WHAT IS EXPECTED -> Among the entries below, take the line with "ltac:(derive_setter eta_account_object vote_count)." and the line with "ltac:(derive_setter eta_account_object benefactor_awards).", and output them and every line between them exactly, with nothing else.

[[ RECORDS FOR THE EXERCISE, beginning ]]

(* ===== verification/Objects.v ===== *)
(** * The objects of the chain (libraries/chain/include/graphene/chain/*_object*.hpp)

    One record per object type, one table per object index, in the record
    [database] that every operation transforms.  A table is keyed by what its
    unique index is keyed by; times are seconds since the epoch. *)

From stdpp Require Import gmap strings list.
From Stdlib Require Import ZArith Lia.
From S2P Require Import Prelude Fc Text Asset Authority SignState Operations ChainOperations Block ForkDb.

Definition CHAIN_MAX_PROXY_RECURSION_DEPTH : nat := 4.
Definition CHAIN_ENERGY_REGENERATION_SECONDS : Z := 5 * 60 * 60 * 24.
Definition time_point_sec_min : Z := 0.
Definition time_point_sec_maximum : Z := 2 ^ 32 - 1.


(** [account_object] *)
Record account_object := mk_account {
  acc_id : Z;
  acc_name : string;
  memo_key : Z;
  proxy : string;
  referrer : string;
  last_account_update : Z;
  acc_created : Z;
  recovery_account : string;
  last_account_recovery : Z;
  subcontent_count : Z;
  vote_count : Z;
  content_count : Z;
  awarded_rshares : Z;
  custom_sequence : Z;
  custom_sequence_block_num : Z;
  energy : Z;
  last_vote_time : Z;
  balance : asset;
  curation_rewards : Z;
  posting_rewards : Z;
  receiver_awards : Z;
  benefactor_awards : Z;
  vesting_shares : asset;
  delegated_vesting_shares : asset;
  received_vesting_shares : asset;
  vesting_withdraw_rate : asset;
  next_vesting_withdrawal : Z;
  withdrawn : Z;
  to_withdraw : Z;
  withdraw_routes : Z;
  proxied_vsf_votes : list Z;
  validators_voted_for : Z;
  validators_vote_weight : Z;
  last_root_post : Z;
  last_post : Z;
  average_bandwidth : Z;
  lifetime_bandwidth : Z;
  last_bandwidth_update : Z;
  valid : bool;
  account_seller : string;
  account_offer_price : asset;
  account_on_sale : bool;
  account_on_sale_start_time : Z;
  reserved_balance : asset;
  target_buyer : string;
  account_on_auction : bool;
  current_bid : asset;
  current_bidder : string;
  current_bidder_key : Z;
  last_bid : asset;
  subaccount_seller : string;
  subaccount_offer_price : asset;
  subaccount_on_sale : bool
}.
Definition eta_account_object (r : account_object) : account_object :=
  {| acc_id := acc_id r; acc_name := acc_name r; memo_key := memo_key r; proxy := proxy r;
     referrer := referrer r; last_account_update := last_account_update r; acc_created :=
     acc_created r; recovery_account := recovery_account r; last_account_recovery :=
     last_account_recovery r; subcontent_count := subcontent_count r; vote_count := vote_count r;
     content_count := content_count r; awarded_rshares := awarded_rshares r; custom_sequence :=
     custom_sequence r; custom_sequence_block_num := custom_sequence_block_num r; energy :=
     energy r; last_vote_time := last_vote_time r; balance := balance r; curation_rewards :=
     curation_rewards r; posting_rewards := posting_rewards r; receiver_awards := receiver_awards
     r; benefactor_awards := benefactor_awards r; vesting_shares := vesting_shares r;
     delegated_vesting_shares := delegated_vesting_shares r; received_vesting_shares :=
     received_vesting_shares r; vesting_withdraw_rate := vesting_withdraw_rate r;
     next_vesting_withdrawal := next_vesting_withdrawal r; withdrawn := withdrawn r; to_withdraw
     := to_withdraw r; withdraw_routes := withdraw_routes r; proxied_vsf_votes :=
     proxied_vsf_votes r; validators_voted_for := validators_voted_for r; validators_vote_weight
     := validators_vote_weight r; last_root_post := last_root_post r; last_post := last_post r;
     average_bandwidth := average_bandwidth r; lifetime_bandwidth := lifetime_bandwidth r;
     last_bandwidth_update := last_bandwidth_update r; valid := valid r; account_seller :=
     account_seller r; account_offer_price := account_offer_price r; account_on_sale :=
     account_on_sale r; account_on_sale_start_time := account_on_sale_start_time r;
     reserved_balance := reserved_balance r; target_buyer := target_buyer r; account_on_auction
     := account_on_auction r; current_bid := current_bid r; current_bidder := current_bidder r;
     current_bidder_key := current_bidder_key r; last_bid := last_bid r; subaccount_seller :=
     subaccount_seller r; subaccount_offer_price := subaccount_offer_price r; subaccount_on_sale
     := subaccount_on_sale r |}.
#[export] Instance set_acc_id : Setter acc_id := ltac:(derive_setter eta_account_object acc_id).
#[export] Instance set_acc_name : Setter acc_name :=
  ltac:(derive_setter eta_account_object acc_name).
#[export] Instance set_memo_key : Setter memo_key :=
  ltac:(derive_setter eta_account_object memo_key).
#[export] Instance set_proxy : Setter proxy := ltac:(derive_setter eta_account_object proxy).
#[export] Instance set_referrer : Setter referrer :=
  ltac:(derive_setter eta_account_object referrer).
#[export] Instance set_last_account_update : Setter last_account_update :=
  ltac:(derive_setter eta_account_object last_account_update).
#[export] Instance set_acc_created : Setter acc_created :=
  ltac:(derive_setter eta_account_object acc_created).
#[export] Instance set_recovery_account : Setter recovery_account :=
  ltac:(derive_setter eta_account_object recovery_account).
#[export] Instance set_last_account_recovery : Setter last_account_recovery :=
  ltac:(derive_setter eta_account_object last_account_recovery).
#[export] Instance set_subcontent_count : Setter subcontent_count :=
  ltac:(derive_setter eta_account_object subcontent_count).
#[export] Instance set_vote_count : Setter vote_count :=
  ltac:(derive_setter eta_account_object vote_count).
#[export] Instance set_content_count : Setter content_count :=
  ltac:(derive_setter eta_account_object content_count).
#[export] Instance set_awarded_rshares : Setter awarded_rshares :=
  ltac:(derive_setter eta_account_object awarded_rshares).
#[export] Instance set_custom_sequence : Setter custom_sequence :=
  ltac:(derive_setter eta_account_object custom_sequence).
#[export] Instance set_custom_sequence_block_num : Setter custom_sequence_block_num :=
  ltac:(derive_setter eta_account_object custom_sequence_block_num).
#[export] Instance set_energy : Setter energy := ltac:(derive_setter eta_account_object energy).
#[export] Instance set_last_vote_time : Setter last_vote_time :=
  ltac:(derive_setter eta_account_object last_vote_time).
#[export] Instance set_balance : Setter balance := ltac:(derive_setter eta_account_object balance).
#[export] Instance set_curation_rewards : Setter curation_rewards :=
  ltac:(derive_setter eta_account_object curation_rewards).
#[export] Instance set_posting_rewards : Setter posting_rewards :=
  ltac:(derive_setter eta_account_object posting_rewards).
#[export] Instance set_receiver_awards : Setter receiver_awards :=
  ltac:(derive_setter eta_account_object receiver_awards).
#[export] Instance set_benefactor_awards : Setter benefactor_awards :=
  ltac:(derive_setter eta_account_object benefactor_awards).
#[export] Instance set_vesting_shares : Setter vesting_shares :=
  ltac:(derive_setter eta_account_object vesting_shares).
#[export] Instance set_delegated_vesting_shares : Setter delegated_vesting_shares :=
  ltac:(derive_setter eta_account_object delegated_vesting_shares).
#[export] Instance set_received_vesting_shares : Setter received_vesting_shares :=
  ltac:(derive_setter eta_account_object received_vesting_shares).
#[export] Instance set_vesting_withdraw_rate : Setter vesting_withdraw_rate :=
  ltac:(derive_setter eta_account_object vesting_withdraw_rate).
#[export] Instance set_next_vesting_withdrawal : Setter next_vesting_withdrawal :=
  ltac:(derive_setter eta_account_object next_vesting_withdrawal).
#[export] Instance set_withdrawn : Setter withdrawn :=
  ltac:(derive_setter eta_account_object withdrawn).
#[export] Instance set_to_withdraw : Setter to_withdraw :=
  ltac:(derive_setter eta_account_object to_withdraw).
#[export] Instance set_withdraw_routes : Setter withdraw_routes :=
  ltac:(derive_setter eta_account_object withdraw_routes).
#[export] Instance set_proxied_vsf_votes : Setter proxied_vsf_votes :=
  ltac:(derive_setter eta_account_object proxied_vsf_votes).
#[export] Instance set_validators_voted_for : Setter validators_voted_for :=
  ltac:(derive_setter eta_account_object validators_voted_for).
#[export] Instance set_validators_vote_weight : Setter validators_vote_weight :=
  ltac:(derive_setter eta_account_object validators_vote_weight).
#[export] Instance set_last_root_post : Setter last_root_post :=
  ltac:(derive_setter eta_account_object last_root_post).
#[export] Instance set_last_post : Setter last_post :=
  ltac:(derive_setter eta_account_object last_post).
#[export] Instance set_average_bandwidth : Setter average_bandwidth :=
  ltac:(derive_setter eta_account_object average_bandwidth).
#[export] Instance set_lifetime_bandwidth : Setter lifetime_bandwidth :=
  ltac:(derive_setter eta_account_object lifetime_bandwidth).
#[export] Instance set_last_bandwidth_update : Setter last_bandwidth_update :=
  ltac:(derive_setter eta_account_object last_bandwidth_update).
#[export] Instance set_valid : Setter valid := ltac:(derive_setter eta_account_object valid).
#[export] Instance set_account_seller : Setter account_seller :=
  ltac:(derive_setter eta_account_object account_seller).
#[export] Instance set_account_offer_price : Setter account_offer_price :=
  ltac:(derive_setter eta_account_object account_offer_price).
#[export] Instance set_account_on_sale : Setter account_on_sale :=
  ltac:(derive_setter eta_account_object account_on_sale).
#[export] Instance set_account_on_sale_start_time : Setter account_on_sale_start_time :=
  ltac:(derive_setter eta_account_object account_on_sale_start_time).
#[export] Instance set_reserved_balance : Setter reserved_balance :=
  ltac:(derive_setter eta_account_object reserved_balance).
#[export] Instance set_target_buyer : Setter target_buyer :=
  ltac:(derive_setter eta_account_object target_buyer).
#[export] Instance set_account_on_auction : Setter account_on_auction :=
  ltac:(derive_setter eta_account_object account_on_auction).
#[export] Instance set_current_bid : Setter current_bid :=
  ltac:(derive_setter eta_account_object current_bid).
#[export] Instance set_current_bidder : Setter current_bidder :=
  ltac:(derive_setter eta_account_object current_bidder).
#[export] Instance set_current_bidder_key : Setter current_bidder_key :=
  ltac:(derive_setter eta_account_object current_bidder_key).
#[export] Instance set_last_bid : Setter last_bid :=
  ltac:(derive_setter eta_account_object last_bid).
#[export] Instance set_subaccount_seller : Setter subaccount_seller :=
  ltac:(derive_setter eta_account_object subaccount_seller).
#[export] Instance set_subaccount_offer_price : Setter subaccount_offer_price :=
  ltac:(derive_setter eta_account_object subaccount_offer_price).
#[export] Instance set_subaccount_on_sale : Setter subaccount_on_sale :=
  ltac:(derive_setter eta_account_object subaccount_on_sale).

[[ RECORDS FOR THE EXERCISE, end ]]

RESULT ->
  ltac:(derive_setter eta_account_object vote_count).
#[export] Instance set_content_count : Setter content_count :=
  ltac:(derive_setter eta_account_object content_count).
#[export] Instance set_awarded_rshares : Setter awarded_rshares :=
  ltac:(derive_setter eta_account_object awarded_rshares).
#[export] Instance set_custom_sequence : Setter custom_sequence :=
  ltac:(derive_setter eta_account_object custom_sequence).
#[export] Instance set_custom_sequence_block_num : Setter custom_sequence_block_num :=
  ltac:(derive_setter eta_account_object custom_sequence_block_num).
#[export] Instance set_energy : Setter energy := ltac:(derive_setter eta_account_object energy).
#[export] Instance set_last_vote_time : Setter last_vote_time :=
  ltac:(derive_setter eta_account_object last_vote_time).
#[export] Instance set_balance : Setter balance := ltac:(derive_setter eta_account_object balance).
#[export] Instance set_curation_rewards : Setter curation_rewards :=
  ltac:(derive_setter eta_account_object curation_rewards).
#[export] Instance set_posting_rewards : Setter posting_rewards :=
  ltac:(derive_setter eta_account_object posting_rewards).
#[export] Instance set_receiver_awards : Setter receiver_awards :=
  ltac:(derive_setter eta_account_object receiver_awards).
#[export] Instance set_benefactor_awards : Setter benefactor_awards :=
  ltac:(derive_setter eta_account_object benefactor_awards).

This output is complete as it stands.